Chitin — Personality Persistence for AI Agents
PassAudited by ClawScan on May 10, 2026.
Overview
Chitin is coherent with its advertised persistence purpose, but it deliberately stores and reuses agent behavior instructions and depends on an external npm CLI users should verify.
Install only if you want the agent to keep a persistent personality and behavioral memory. Before using it, verify the external npm package source, then periodically inspect, edit, or delete stored insights and triggers so old, sensitive, or untrusted instructions do not steer future sessions.
Findings (2)
Artifact-based informational review of SKILL.md, metadata, install specs, static scan signals, and capability signals. ClawScan does not execute the skill or run runtime probes.
Stored insights or triggers may steer how the agent behaves in later conversations.

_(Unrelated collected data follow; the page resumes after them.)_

Lemma run_tidy l s : tidy gone (tables s) -> Forall event_ok l -> (forall n, buried_in l n -> gone n) -> tidy gone (tables (run l s)).
Proof.
  revert s. induction l as [|e l IH]; intros s Ht Hl Hg; [done|]. apply list.Forall_cons in Hl as [He Hl]. cbn [run fold_left]. apply IH; [|done|].
  - apply act_tidy; [done|done|]. intros n (me & alive & p & Hin & Hb). apply Hg. exists me, alive, p. split; [|done].
    apply list_elem_of_singleton in Hin as <-. by left.
  - intros n (me & alive & p & Hin & Hb). apply Hg. exists me, alive, p. split; [by right|done].
Qed.

(** ** One handle *)

(** Handle [h] is open on the topic [n], which has quality [q] and holds [d]. *)
Definition on_topic (h : nat) (n : list Z) (q : Z) (d : list Z) k : Prop :=
  exists x i t, handles k !! h = Some x /\ h_open x = true /\ topic_idx x = Z.of_nat i /\ topics k !! i = Some t /\ t_open t = true /\
    t_name t = n /\ qos t = q /\ contents t = d.

Lemma on_topic_name h n q d k : on_topic h n q d k -> name_of (Z.of_nat h) k = n.
Proof. intros (x & i & t & Hk & _ & Ei & Hi & _ & <- & _). unfold name_of. by rewrite (handle_at_nat h x k Hk), Ei, (topic_at_nat i t k Hi). Qed.

(** A handle kept, in a slot kept. *)
Lemma on_topic_kept (h i : nat) x x' t new k k' : handles k !! h = Some x -> h_open x = true -> topic_idx x = Z.of_nat i -> topics k !! i = Some t -> t_open t = true ->
  handles k' !! h = Some x' -> h_open x' = true -> topic_idx x' = topic_idx x -> slot_kept i k k' new ->
  on_topic h (t_name t) (qos t) (default (contents t) new) k'.
Proof.
  intros Hk Hx Ei Hi Ho Hk' Hx' Ei' (t0 & t' & Hi0 & Hi' & F1 & F2 & F3 & F4). assert (t0 = t) as -> by congruence.
  exists x', i, t'. split_and!; congruence.
Qed.

(** The name under which a handle publishes decides its slot. *)
Lemma same_slot h (i : nat) t k : tidy gone k -> bad_handle h k = false -> topics k !! i = Some t -> t_open t = true ->
  (topic_idx (handle_at h k) =? Z.of_nat i) = live h k && bool_decide (name_of h k = t_name t).
Proof.
  intros Ht Hb Hi Ho. destruct (handle_in h k Hb) as (m & -> & Hk & Hx). destruct (td_refs _ Ht m _ Hk Hx) as (j & u & Ej & Hj & _).
  unfold name_of, live. rewrite Ej, (topic_at_nat j u k Hj). apply Bool.eq_iff_eq_true. rewrite andb_true_iff, Z.eqb_eq, bool_decide_eq_true. split.
  - intros E. assert (j = i) as -> by lia. split; congruence.
  - intros [Hu En]. f_equal. by apply (td_names _ Ht j i u t).
Qed.

Lemma pub_on_topic v h data dst m n q d k : tidy gone k -> on_topic m n q d k ->
  on_topic m n q (default d (if pub_ok h data k && live h k && bool_decide (name_of h k = n) then Some data else None)) (exec (kdds_pub_core v h data dst) k).
Proof.
  intros Ht (x & i & t & Hk & Hx & Ei & Hi & Ho & <- & <- & <-). destruct (pub_spec v h data dst k Ht) as (_ & P2 & _ & P4).
  specialize (P4 i t Hi Ho). assert (pub_ok h data k && (topic_idx (handle_at h k) =? Z.of_nat i) = pub_ok h data k && live h k && bool_decide (name_of h k = t_name t)) as E.
  { rewrite <- andb_assoc. destruct (pub_ok h data k) eqn:Ep; [|done]. cbn [andb]. apply same_slot; try done. unfold pub_ok in Ep. by bools. }
  rewrite E in P4. eapply (on_topic_kept m i x x t); try done. by rewrite P2.
Qed.

(** A packet on the topic of a handle. *)
Lemma merge_on_topic es m n q d k : tidy gone k -> Forall entry_ok es -> (forall e, e ∈ es -> is_tomb e = true -> gone (e_name e) /\ e_name e <> n) ->
  on_topic m n q d k -> on_topic m n q (default d (newest n es (seq_of n k))) (merge_all es k).
Proof.
  intros Ht Hok Hno (x & i & t & Hk & Hx & Ei & Hi & Ho & Hn & Hq & Hd).
  destruct (merge_all_slot es k Ht Hok) as (_ & M2 & M3); [intros; by apply Hno|].
  assert (seq_of n k = data_seq t) as ->.
  { unfold seq_of. destruct (find_topic n k) as [[_ Hnone]|(j & u & -> & Hj & Hu & Hnu)]; [by destruct (Hnone i t Hi Ho)|].
    assert (j = i) as -> by (apply (td_names _ Ht j i u t); congruence). by rewrite (topic_at_nat i t k Hi). }
  destruct (M3 i n q (data_seq t) d) as (seq' & t' & Hi' & Ho' & Hn' & Hq' & _ & Hd'); [by exists t|intros; by apply Hno|].
  exists x, i, t'. rewrite M2. by split_and!.
Qed.

Lemma step_on_topic e h n q d s : tidy gone (tables s) -> event_ok e -> (forall n, buried_in [e] n -> gone n) -> spares h e s -> on_topic h n q d (tables s) ->
  on_topic h n q (default d (stored n e s)) (tables (act e s)).
Proof.
  intros Ht He Hg Hs Hon. pose proof (on_topic_name h n q d _ Hon) as Hname.
  destruct e as [name qq sc b sem|v h' data|v h' data dst|h'|h' tid|tid|v name|frame|me alive p|me alive|me|me]; cbn [act event_ok spares stored] in *.
  2,3: by apply pub_on_topic.
  7:{ rewrite rx_tables. apply merge_on_topic; [done|by apply rx_entries_ok| |done]. intros e Hin Htomb. split.
      - apply Hg. exists me, alive, p. split; [by left|by exists e].
      - intros En. apply Hs. rewrite Hname. by exists e. }
  7: by rewrite (proj1 (task_memory me alive s)).
  7: by rewrite (proj1 (scatter_memory me s)).
  7: by rewrite (proj1 (cry_memory me s)).
  all: try rewrite apply_op_tables; cbn [with_tables tables]; revert Ht Hname Hs Hon; generalize (tables s); clear s Hg; intros s Ht Hname Hs Hon.
  all: destruct Hon as (x & i & t & Hk & Hx & Ei & Hi & Ho & <- & <- & <-).
  - destruct (open_spec name qq sc b sem s Ht He) as (_ & K & S & _). destruct (K h x Hk Hx) as (x' & Hk' & Hx' & Ei' & _).
    by apply (on_topic_kept h i x x' t None s); try done; apply (S i t).
  - destruct (bad_handle h' s) eqn:Eb; [rewrite close_bad by done; by exists x, i, t|].
    destruct (handle_in h' s Eb) as (k' & -> & Hk' & Hx'). destruct (close_spec k' _ s Ht Hk' Hx') as (_ & C2 & C3).
    assert (h <> k') by lia. apply (on_topic_kept h i x x t None s); try done; [rewrite C2; by rewrite list_lookup_insert_ne|by apply (C3 h x)].
  - destruct (owner_spec h' tid s Ht) as (_ & K & E). destruct (K h x Hk Hx) as (x' & Hk' & Hx' & Ei' & _).
    apply (on_topic_kept h i x x' t None s); try done. apply (slot_same i t); [done|by rewrite E].
  - unfold kdds_close_by_owner. destruct (tid <=? 0) eqn:Et; [by exists x, i, t|]. destruct all_handles as [A1 A2].
    destruct (close_owned_spec _ tid s Ht A1 A2) as (_ & C2 & C3 & _). specialize (C2 h x Hk). rewrite (handle_at_nat h x s Hk) in Hs.
    assert (owned tid x = false) as Eo by (unfold owned; bools; rewrite (proj2 (Z.eqb_neq _ _)) by lia; apply andb_false_r).
    rewrite Eo, andb_false_r in C2. apply (on_topic_kept h i x x t None s); try done. by apply (C3 h x i).
  - destruct (delete_spec v name s Ht) as (_ & D2 & _). destruct (D2 h x i t Hk Hx Ei Hi) as [Hk' Hkept]; [congruence|].
    by apply (on_topic_kept h i x x t None s).
  - destruct (rx_spec frame s Ht He) as (_ & R2 & R3 & _). specialize (R3 i t Hi Ho). rewrite <- R2 in Hk.
    apply (on_topic_kept h i x x t _ s); try done. by rewrite <- R2.
Qed.

Lemma run_on_topic l h n q d s : tidy gone (tables s) -> Forall event_ok l -> (forall n, buried_in l n -> gone n) -> spared h l s -> on_topic h n q d (tables s) ->
  on_topic h n q (last_value n l s d) (tables (run l s)).
Proof.
  revert s d. induction l as [|e l IH]; intros s d Ht Hl Hg Hs Hon; [done|]. apply list.Forall_cons in Hl as [He Hl]. destruct Hs as [Hse Hs].
  assert (forall n, buried_in [e] n -> gone n) as Hge.
  { intros m (me & alive & p & Hin & Hb). apply Hg. exists me, alive, p. split; [|done]. apply list_elem_of_singleton in Hin as <-. by left. }
  cbn [run fold_left last_value]. apply IH; [by apply act_tidy|done| |done|by apply step_on_topic].
  intros m (me & alive & p & Hin & Hb). apply Hg. exists me, alive, p. split; [by right|done].
Qed.

End invariant.

(** Tables of which nothing is known but that they are sound. *)
Definition anything (_ : list Z) : Prop := True.
Lemma tidy_any gone k : tidy gone k -> tidy anything k.
Proof. by apply tidy_weaken. Qed.

(** ** What crosses the network *)

Definition sends (l : list effect) : list (Z * list Z) := flat_map (fun e => match e with Send n f => [(n, f)] | _ => [] end) l.
Lemma sends_app l r : sends (l ++ r) = sends l ++ sends r.
Proof. apply flat_map_app. Qed.

Lemma enc_rx src name data : 0 <= src -> lenz name < KDDS_NAME_MAX -> Forall name_char name -> Forall is_u8 data -> 1 <= lenz data <= KDDS_DATA_MAX ->
  rx_value (enc_pkt src name data) = Some (name, data) /\ frame_ok (enc_pkt src name data).
Proof.
  intros Hs Hl Hc Hd Hlen. unfold lenz, KDDS_NAME_MAX, KDDS_DATA_MAX in Hl, Hlen.
  assert (name_part name = name ++ [0]) as En by (unfold name_part; apply take_ge; rewrite length_app; cbn [length]; lia).
  remember (name_part name ++ replicate (32 - length (name_part name)) 0) as N eqn:EN. remember (data ++ replicate (192 - length data) 0) as D eqn:ED.
  assert (length N = 32%nat) as L1 by (rewrite EN, length_app, length_replicate, En, length_app; cbn [length]; lia).
  assert (length D = 192%nat) as L2 by (rewrite ED, length_app, length_replicate; lia).
  set (frame := enc_pkt src name data).
  assert (frame = le 4 KDDS_MAGIC ++ [KDDS_VERSION; KDDS_DATA_PKT; pk_node_v1 src; 0] ++ le 2 (lenz data) ++ le 2 (lenz (name_part name)) ++ N ++ D) as E
    by (unfold frame, enc_pkt; rewrite EN, ED, <- !app_assoc; reflexivity).
  assert (num_at 8 2 frame = lenz data) as E8 by (rewrite E; unfold lenz; fields).
  assert (bytes_at 12 32 frame = N) as E12 by (rewrite E; fields).
  assert (bytes_at 44 192 frame = D) as E44 by (rewrite E; fields).
  assert (lenz frame = KDDS_PKT_LEN) as El by (unfold lenz; rewrite E, !length_app, L1, L2, !le_length; reflexivity).
  assert (bytes_at 44 (length data) frame = data) as Ed.
  { pose proof (at_at 44 192 0 (length data) frame ltac:(lia)) as Ha. rewrite Nat.add_0_r in Ha. rewrite <- Ha, E44, ED. by apply at_hit. }
  assert (name_str N = name) as Ec by (rewrite EN, En, <- app_assoc; by apply name_str_pad).
  assert (rx_value frame = Some (name, data)) as Er.
  { unfold rx_value. cbv zeta. rewrite El, E8, E12, Ec.
    change (num_at 0 4 frame) with KDDS_MAGIC. change (getz frame 4 0) with KDDS_VERSION. change (getz frame 5 0) with KDDS_DATA_PKT.
    rewrite !Z.eqb_refl, Z.ltb_irrefl. cbn [orb negb]. rewrite (proj2 (Z.eqb_neq _ _)), (proj2 (Z.ltb_ge _ _)) by (unfold lenz, KDDS_DATA_MAX; lia). cbn [orb].
    unfold lenz. rewrite Nat2Z.id, Ed. reflexivity. }
  split; [exact Er|]. split; [|rewrite Er; intros ?? [= <- <-]; unfold lenz, KDDS_NAME_MAX; lia].
  assert (forall m : nat, Forall is_u8 (replicate m 0)) as Hz by (intros m; by apply Forall_replicate).
  rewrite E, EN, ED, En. rewrite !list.Forall_app. pose proof (node_v1_u8 src Hs) as Hsrc.
  assert (Forall is_u8 [KDDS_VERSION; KDDS_DATA_PKT; pk_node_v1 src; 0]) as Hh by (repeat (apply list.Forall_cons; split; [first [exact Hsrc|done]|]); by constructor).
  assert (Forall is_u8 name) as Hn by (eapply list.Forall_impl; [exact Hc|]; unfold name_char, is_u8; cbn; lia).
  repeat apply conj; first [apply le_bytes|exact Hh|exact Hd|exact Hn|apply Hz|apply (Hz 1%nat)].
Qed.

This shows the skill intentionally stores and reuses agent-personality context across sessions, which is the stated purpose but can influence future behavior if stale, overly broad, or poisoned insights are saved.
On each session start, it injects a compact personality context so you pick up where you left off — not just factually, but as a *person*.
Review and prune stored Chitin insights regularly, avoid storing secrets or sensitive personal details, and treat externally imported or low-confidence insights cautiously.
Installing the npm package runs code that was not included in the provided artifact set.
The skill instructs users to install a global npm CLI package, but the provided review artifacts contain only SKILL.md and no package code, so the external package provenance is outside this scan.
# Install npm install -g @clawdactual/chitin
Verify the npm package, publisher, and GitHub repository before installing globally, and prefer pinned versions or a trusted environment.